This is a strange issue I have not seen on any other platforms I have (including some dual-core Athlons.)

Platform: Core Duo T2400 1.83GHz Laptop.
OS: Windows XP SP2
BOINC 5.7.2, Boinc 5.6.5, Boinc 5.4.11

Symptoms: When BOINC/Seti (or any other project) is running, I can't hibernate, can't open word or excel files by clicking on the file. Can't open a web page by clicking on a link in Thunderbird (whether or not Firefox is running at the time.)

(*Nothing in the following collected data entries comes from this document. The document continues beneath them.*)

(** ** The template renderer *)

Lemma append_empty_r (s : string) : s ++ EmptyString = s.
Proof.
  induction s as [|a s IH]; [reflexivity|].
  change (String a (s ++ EmptyString) = String a s). now f_equal.
Qed.

Lemma HasPrefix_app (p s : string) : GoStrings.HasPrefix (p ++ s) p = true.
Proof.
  induction p as [|a p IH]; [reflexivity|].
  change (Ascii.eqb a a && GoStrings.HasPrefix (p ++ s) p = true).
  now rewrite Ascii.eqb_refl, IH.
Qed.

Lemma missing_keys_nil (fstring : string) (argm : gmap string string) :
  (forall k, is_Some (argm !! k) -> GoStrings.Contains fstring (placeholder k) = true) ->
  missing_keys fstring argm = [].
Proof.
  intros Hall. unfold missing_keys.
  assert (forall k, k ∈ (map_to_list argm).*1 ->
                    GoStrings.Contains fstring (placeholder k) = true) as Hl.
  { intros k Hk. apply list_elem_of_fmap in Hk as ([k' v] & -> & Hkv).
    apply elem_of_map_to_list in Hkv. apply Hall. now exists v. }
  induction ((map_to_list argm).*1) as [|k l IH]; [reflexivity|].
  rewrite filter_cons_False.
  - apply IH. intros k' Hk'. apply Hl. now right.
  - rewrite (Hl k); [discriminate|now left].
Qed.

Lemma missing_keys_found (fstring : string) (argm : gmap string string) (k : string) :
  is_Some (argm !! k) -> GoStrings.Contains fstring (placeholder k) = false ->
  exists k' rest, missing_keys fstring argm = k' :: rest.
Proof.
  intros [v Hv] Hk. unfold missing_keys.
  assert (k ∈ filter (fun k => GoStrings.Contains fstring (placeholder k) = false)
                     (map_to_list argm).*1) as Hin.
  { apply list_elem_of_filter. split; [exact Hk|].
    apply list_elem_of_fmap. exists (k, v). split; [reflexivity|].
    now apply elem_of_map_to_list. }
  destruct (filter _ _) as [|k' rest]; [inversion Hin|eauto].
Qed.

Section Renderer.

Context `{GoLib World}.

Lemma parseTemplate_map (fstring : string) (argm : gmap string string)
    (rest : list Value) (tpl : Template) :
  template_Parse fstring = Some tpl ->
  parseTemplate fstring (VMapString argm :: rest)
  = match missing_keys fstring argm with
    | k :: _ => Returned (EmptyString, Some (ErrArgNotFound fstring k))
    | [] => match template_Execute tpl argm with
            | None => Returned (EmptyString, Some (ErrLib "template.Execute"))
            | Some s => Returned (s, None)
            end
    end.
Proof. intros Hp. unfold parseTemplate. rewrite Hp. reflexivity. Qed.

(** The two templates of the package render to the URL of the session. *)
Lemma parseTemplate_conn (r : APIConnection) :
  parseTemplate (if Secure r then secConnTemplate else connTemplate)
                [VMapString (conn_args r)]
  = Returned (base_url r, None).
Proof.
  assert (template.render (if Secure r then secConnTemplate else connTemplate)
                          (conn_args r) = Some (base_url r)) as Hr.
  { unfold template.render, base_url, scheme, conn_args.
    destruct (Secure r);
      match goal with
      | |- context [template.parse ?t] =>
          let v := eval vm_compute in (template.parse t) in
          change (template.parse t) with v
      end;
      cbn [template.exec]; simplify_map_eq; now rewrite append_empty_r. }
  destruct (template_render _ _ _ Hr) as (tpl & Hp & He).
  rewrite (parseTemplate_map _ _ _ _ Hp), He.
  replace (missing_keys _ (conn_args r)) with (@nil string); [reflexivity|].
  destruct (Secure r); vm_compute; reflexivity.
Qed.

Lemma UpdateHeaders_token (tok : string) (r : APIConnection) :
  UpdateHeaders ["Auth-Token=" ++ tok] r
  = (Returned None, set_Headers (<["Auth-Token" := token_header tok]> (Headers r)) r).
Proof.
  cbn [UpdateHeaders].
  change ("Auth-Token=" ++ tok) with ("Auth-Token" ++ String "=" tok).
  rewrite Split_app_sep by reflexivity. unfold token_header.
  destruct (GoStrings.Split tok "=") as [|h1 t] eqn:E; [now apply Split_not_nil in E|].
  reflexivity.
Qed.

Lemma Join_pair (a b sep : string) : GoStrings.Join [a; b] sep = a ++ sep ++ b.
Proof. reflexivity. Qed.

(** [prepConn] always succeeds: it returns the URL of the session with the
    escaped query parameters, having stored the token header and escaped
    the parameters where they lie. *)
Lemma prepConn_spec (st : State World) :
  prepConn st
  = (Returned (with_query (base_url (session st))
                 (map url.QueryEscape (elems (QParams (session st)) st)), None),
     prepared st).
Proof.
  unfold prepConn, bind, gets, lift. cbv zeta.
  rewrite parseTemplate_conn.
  unfold prepared, auth_header, UpdateHeadersM, ret, escape_QParams, escaped, elems,
    with_query, with_heap, with_conn.
  destruct st as [r h w t]. cbn [session heap world trace].
  set (b := base_url r). clearbody b.
  destruct (String.eqb (APIToken r) USetToken) eqn:Et.
  - destruct r as [mu me en hd q ho av po us pw se tok te].
    cbn [session heap world trace QParams].
    destruct q as [l|]; [|reflexivity].
    destruct (h !! l) as [ps|] eqn:El; cbn [session heap world trace QParams].
    + rewrite lookup_insert_eq. cbn [default]. rewrite Join_pair.
      now destruct (0 <? _)%nat.
    + rewrite El. reflexivity.
  - rewrite UpdateHeaders_token.
    destruct r as [mu me en hd q ho av po us pw se tok te].
    unfold set_Headers.
    cbn [session heap world trace QParams Headers APIToken].
    destruct q as [l|]; [|reflexivity].
    destruct (h !! l) as [ps|] eqn:El; cbn [session heap world trace QParams].
    + rewrite lookup_insert_eq. cbn [default]. rewrite Join_pair.
      now destruct (0 <? _)%nat.
    + rewrite El. reflexivity.
Qed.

Lemma HasPrefix_app_l (s t p : string) :
  GoStrings.HasPrefix s p = true -> GoStrings.HasPrefix (s ++ t) p = true.
Proof.
  revert s. induction p as [|a p IH]; intros s; [reflexivity|].
  destruct s as [|c s]; [discriminate|]. cbn [GoStrings.HasPrefix].
  change (String c s ++ t) with (String c (s ++ t)).
  intros [Hc Hp]%andb_prop. rewrite Hc. cbn. now apply IH.
Qed.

As soon as boinc stops running either by being paused or suspended, or even when I use CPU throttling (which actually (but may be irrelevant)just pauses the app/s regularly) then word/excel document opens, the link is opened, or the laptop suspends.

In other words, the action I tried to do goes into some resource wait state and does not go forward until the CPU drops below 100% - it is waiting for BOINC. This of course should not happen. Nothing should have to wait for BOINC.

Happens with all recent versions of BOINC that I have tried.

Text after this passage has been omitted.